Manajer P2M-SG, Nunuk Fauziyah menguraikan tentang substansi monitoring, merupakan aktivitas internal program yang dirancang untuk mengidentifikasi capaian hasil pada setiap tahapan program. Termasuk masalah-masalah yang dihadapi dan efisiensi dari implementasi program tersebut.

Monitoring diinisiasi sebagai forum muhasabah (introspeksi) bersama, untuk meminimalisir kealpaan, mencari solusi atas hambatan, dan mengambil pelajaran untuk perbaikan pada masa mendatang. Sosialisasi konsep dan pembentukan tim monitoring merupakan fase ke-22 dari 28 fase P2M-SG dengan mengedepankan prinsip partisipasi multi stakeholder, transparansi dan kolaborasi.

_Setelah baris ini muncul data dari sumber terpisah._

Definition accepted_event o : Event :=
  EvAccepted (mkAccepted (new_order_id o) (new_order_side o) (new_order_quantity o)
                         (default 0 (new_order_limit o))).

(** The remainder of a limit order rests in price-time priority and is
    indexed under its id, unless the id is taken; nothing else rests. *)
Definition rests o (seq : Z) (σ : Fills) A1 A' (index1 index' : gmap Z OrderPtr) : Prop :=
  match o with
  | NLimit lo =>
      if Z.ltb 0 (f_remaining σ) then
        ∃ slot, (slot ∉ (ab_entries A1).*1) ∧
          A' = ab_set (lo_side lo)
                 (priority_insert (lo_side lo)
                    (slot, mkResting (lo_id lo) (lo_side lo) (lo_price lo) (f_remaining σ) seq (lo_owner lo))
                    (ab_side (lo_side lo) A1)) A1 ∧
          index' = index_emplace (lo_id lo) slot index1
      else A' = A1 ∧ index' = index1
  | NMarket _ => A' = A1 ∧ index' = index1
  end.

(** Accepting [o] takes [e] with book [A] to [e'] with book [A']. *)
Record accepts o e A (σ : Fills) (l : list Entry) e' A' : Prop := {
  ac_inv : engine_inv e' A';
  ac_book : rests o (next_sequence_ e) σ (ab_set (opposite (new_order_side o)) l A) A'
              (index_without (f_removed σ) (orders_ (book_ e))) (orders_ (book_ e'));
  ac_sink : sink_ e' = deliver_all (accepted_event o :: f_events σ) (sink_ e);
  ac_marks : last_accepted_id_ e' = <[new_order_owner o := new_order_id o]> (last_accepted_id_ e);
  ac_tseq : next_trade_sequence_ e' = f_tseq σ;
  ac_seq : next_sequence_ e <= next_sequence_ e' <= next_sequence_ e + 1;
  ac_stp : stp_ e' = stp_ e;
  ac_cap : capacity_ (pool_ (book_ e')) = capacity_ (pool_ (book_ e)) }.
(* ===== verification/SpscRing.v ===== *)
(** * SpscRing: lockfree_queue/spsc_ring_buffer.hpp

    The single-producer single-consumer ring.  [try_push] and [try_pop] are
    the two member functions run without interference; [ring_step] is one
    thread's next shared-memory access, so that a run interleaves a producer
    and a consumer at every load, slot access and store.  Indices are
    [size_t], the capacity is a power of two, a slot is selected by masking. *)
From S2P Require Import Prelude.

Record Ring (T : Type) := mkRing { rb_head : Z; rb_tail : Z; rb_slots : list T }.
Arguments mkRing {T} _ _ _.
Arguments rb_head {T} _.
Arguments rb_tail {T} _.
Arguments rb_slots {T} _.

Section Ring.
Context {T : Type}.
Variable capacity : Z.

Definition mask : Z := u64_sub capacity 1.

Definition slot_of (index : Z) : nat := Z.to_nat (Z.land index mask).

(** A default-constructed ring; [dflt] is the value-initialised element. *)
Definition Ring_new (dflt : T) : Ring T := mkRing 0 0 (replicate (Z.to_nat capacity) dflt).

Definition write_item (index : Z) (item : T) (r : Ring T) : Ring T :=
  mkRing (rb_head r) (rb_tail r) (<[slot_of index := item]> (rb_slots r)).
(* ===== verification/CodecTheorems.v ===== *)
(** * CodecTheorems: what the binary protocol guarantees *)
From Stdlib Require Import String.
From S2P Require Import Prelude Core Bytes BinaryCodec Text TextProtocol GatewayCodec.

Section Properties.
Implicit Types (m : AnyMessage) (bs rest out : list Z).

(** C20. Round trip on any pair of hosts: a message encoded on one host, whatever
    its endianness, into a buffer of at least its wire size, occupies exactly
    that many bytes, leaves the rest of the buffer alone, and is decoded on
    any other host to the same message, whatever bytes follow it. *)
Theorem encode_decode_roundtrip encoder_little decoder_little m out rest :
  wf_message m → Forall is_byte rest → (wire_size m <= length out)%nat →
  ∃ out', encode encoder_little m out = Ok (out', wire_size m) ∧
    drop (wire_size m) out' = drop (wire_size m) out ∧
    decode decoder_little (take (wire_size m) out' ++ rest) = Ok (Some m).
Proof.
  intros Hm Hr Hl. eexists. split; [by apply encode_spec|].
  rewrite <- !length_wire, drop_app_length, take_app_length. split; [done|].
  rewrite decode_spec, decoded_wire by (try apply Forall_app; auto using wire_bytes). done.
Qed.

(** C28. Decoding is total and stays inside the buffer: on any bytes it returns,
    with nothing exactly when the buffer is empty, its first byte is no
    message type, or it is shorter than that type's wire size; trailing
    bytes are ignored. *)
Theorem decode_total host_little bs :
  Forall is_byte bs →
  ∃ r, decode host_little bs = Ok r ∧
    (r = None ↔ match bs with
                | [] => True
                | t :: _ => match announced_size t with None => True | Some n => (length bs < n)%nat end
                end).
Proof.
  intros Hb. eexists. split; [by apply decode_spec|]. unfold decoded. destruct bs as [|t bs]; [done|].
  destruct (announced_size t) as [n|]; [|done].
  destruct (Nat.ltb_spec (length (t :: bs)) n); split; done || lia.
Qed.

(** Decoding loses nothing: a decoded message is well-formed, and encoding
    it again, on any host, reproduces the bytes it was decoded from. *)
Theorem decode_encode_roundtrip decoder_little encoder_little bs m :
  Forall is_byte bs → decode decoder_little bs = Ok (Some m) →
  wf_message m ∧
  encode encoder_little m (replicate kMaxMessageWireSize 0) =
    Ok (take (wire_size m) bs ++ drop (wire_size m) (replicate kMaxMessageWireSize 0), wire_size m).
Proof.
  intros Hb Hd. rewrite decode_spec in Hd by done. inv_ok.
  destruct (wire_decoded _ _ Hb Hd) as [Hm Hw]. split; [done|].
  rewrite <- Hw. apply encode_spec; [done|]. destruct m; compute; lia.
Qed.

(** A response on the wire: an acceptance is one acknowledgement with the
    order id and remainder followed by one notification per trade, a
    rejection is one reject with the id and the reason; a client reading the
    payload message by message gets exactly these. *)
Theorem render_binary_readable server_little client_little r :
  wf_response r →
  ∃ bs, render_binary server_little r = Ok bs ∧
    read_messages (length bs) client_little bs = Ok (Some (response_messages r)) ∧
    length bs = (if bool_decide (status r = Accepted)
                 then kAckWireSize + kTradeNotificationWireSize * length (trades r)
                 else kRejectWireSize)%nat.
Proof.
  intros Hr. exists (concat (wire <$> response_messages r)).
  split; [by apply render_binary_wire|]. split; [|apply length_response].
  apply read_messages_wire; [by apply response_messages_wf|done].
Qed.

(** A response outgrows the frame limit: an accepted order with 98 or more
    trades renders to a payload longer than the 4096 bytes both ends of the
    TCP protocol allow, although the framing function relies on every
    response being below that. *)
Theorem response_exceeds_frame_limit host_little r :
  wf_response r → status r = Accepted → (98 <= length (trades r))%nat →
  ∃ bs, render_binary host_little r = Ok bs ∧ (4096 < length bs)%nat.
Proof.
  intros Hr Hs Hn. eexists. split; [by apply render_binary_wire|].
  rewrite length_response, bool_decide_true by done.
  unfold kAckWireSize, kTradeNotificationWireSize. lia.
Qed.

(** Requests: a client order encoded on any host is parsed by the gateway to
    that order, for every side, id, price and quantity; truncated or unknown
    payloads and server-to-client messages are parse errors, never commands. *)
Theorem parse_binary_requests client_little server_little m :
  wf_message m →
  parse_binary server_little (wire m) =
  Ok (match m with
      | MLimit l => PLimit (mkLimit (la_order_id l) (side_of_byte (la_side l)) (la_price l) (la_quantity l) 0)
      | MMarket l => PMarket (mkMarket (ma_order_id l) (side_of_byte (ma_side l)) (ma_quantity l) 0)
      | MCancel c => PCancel (mkCancel (cm_order_id c))
      | _ => PError (str "binary decode failed: received server-to-client message type in request")
      end) ∧
  encode_to_string client_little m = Ok (wire m) ∧
  ∀ n, (n < wire_size m)%nat → ∃ e, parse_binary server_little (take n (wire m)) = Ok (PError e).
Proof.
  intros Hm. split; [|split; [by apply encode_to_string_wire|]].
  - unfold parse_binary. pose proof (decoded_wire m [] Hm) as Hd. rewrite app_nil_r in Hd.
    rewrite decode_spec, Hd by by apply wire_bytes. by destruct m.
  - intros n Hn. unfold parse_binary.
    rewrite decode_spec by by apply Forall_take, wire_bytes. cbn [mbind outcome_bind].
    assert (decoded (take n (wire m)) = None) as ->; [|eauto].
    destruct (announced_type m Hm) as (t & rest & Ew & Ea). pose proof (length_wire m) as Hl.
    rewrite Ew in *. destruct n; [done|]. unfold decoded. cbn [take]. rewrite Ea.
    destruct (Nat.ltb_spec (length (t :: take n rest)) (wire_size m)) as [|Hge]; [done|].
    cbn [length] in Hge, Hl. rewrite length_take in Hge. lia.
Qed.
End Properties.

(** ** Witnesses *)

Definition demo_add : AnyMessage := MLimit (mkLimitOrderAdd kLimitOrderAdd 1 7 42 (-100) 5).

Lemma demo_add_wf : wf_message demo_add.
Proof. unfold wf_message, demo_add. simpl. unfold is_byte. u64. lia. Qed.

Lemma encode_decode_roundtrip_witness :
  ∃ out', encode true demo_add (replicate 40 9) = Ok (out', 34%nat) ∧
    decode false (take 34 out' ++ [255]) = Ok (Some demo_add).
Proof.
  destruct (encode_decode_roundtrip true false demo_add (replicate 40 9) [255] demo_add_wf)
    as (out' & E & _ & D).
  - repeat constructor; compute; congruence.
  - vm_compute. lia.
  - exists out'. split; [exact E|exact D].
Defined.

Lemma decode_total_witness : ∃ r, decode true [1; 2; 3] = Ok r ∧ r = None.
Proof.
  destruct (decode_total true [1; 2; 3]) as (r & E & Hr).
  - repeat constructor; compute; congruence.
  - exists r. split; [exact E|]. apply Hr. vm_compute. lia.
Defined.

Lemma decode_encode_roundtrip_witness : wf_message (MReject (mkReject 5 3 258)).
Proof.
  apply (decode_encode_roundtrip true false [5; 3; 0; 0; 0; 0; 0; 0; 1; 2] (MReject (mkReject 5 3 258))).
  - repeat constructor; compute; congruence.
  - vm_compute. reflexivity.
Defined.

(** An acceptance with [n] equal trades. *)
Definition demo_response (n : nat) : EngineResponse :=
  mkResponse Accepted (replicate n (mkTrade 1 2 3 100 5 false)) 4 9.

Lemma demo_response_wf n : wf_response (demo_response n).
Proof.
  split; [simpl; u64; lia|]. split; [simpl; u64; lia|]. apply Forall_replicate.
  unfold wf_trade. simpl. u64. lia.
Qed.

Lemma render_binary_readable_witness :
  ∃ bs, render_binary true (demo_response 2) = Ok bs ∧ length bs = 102%nat.
Proof.
  destruct (render_binary_readable true false (demo_response 2) (demo_response_wf 2)) as (bs & E & _ & Hl).
  exists bs. split; [exact E|]. rewrite Hl. reflexivity.
Defined.

Lemma response_exceeds_frame_limit_witness :
  ∃ bs, render_binary true (demo_response 98) = Ok bs ∧ (4096 < length bs)%nat.
Proof.
  apply (response_exceeds_frame_limit true (demo_response 98) (demo_response_wf 98)); [reflexivity|].
  vm_compute. lia.
Defined.

Lemma parse_binary_requests_witness :
  parse_binary false (wire demo_add) = Ok (PLimit (mkLimit 42 Sell (-100) 5 0)).
Proof. exact (proj1 (parse_binary_requests true false demo_add demo_add_wf)). Defined.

“Kami harapkan dapat berperan secara obyektif dan realistis dilandasi semangat “Tutwuri Handayani,” sambung direktur LSM Koalisi Perempuan Ronggolawe (KPR) ini.

Terpisah, Wakil ketua Komisi C DPRD Tuban, Tri Astutik mengungkapkan, forum ini sangat istimewa dan apresiasi setinggi-tingginya kepada PT. Semen Indonesia dan KPR yang telah berhasil menginisisasi program P2MSG. Sebuah model yang sangat progresif dalam implementasi pemanfaatan dana CSR, melalui pendekatan pemberdayaan masyarakat, dapat memberikan ruang belajar untuk meningkatkan kemandirian dalam mengelola potensi untuk menyelesaikan berbagai permasalahan yang mereka hadapi.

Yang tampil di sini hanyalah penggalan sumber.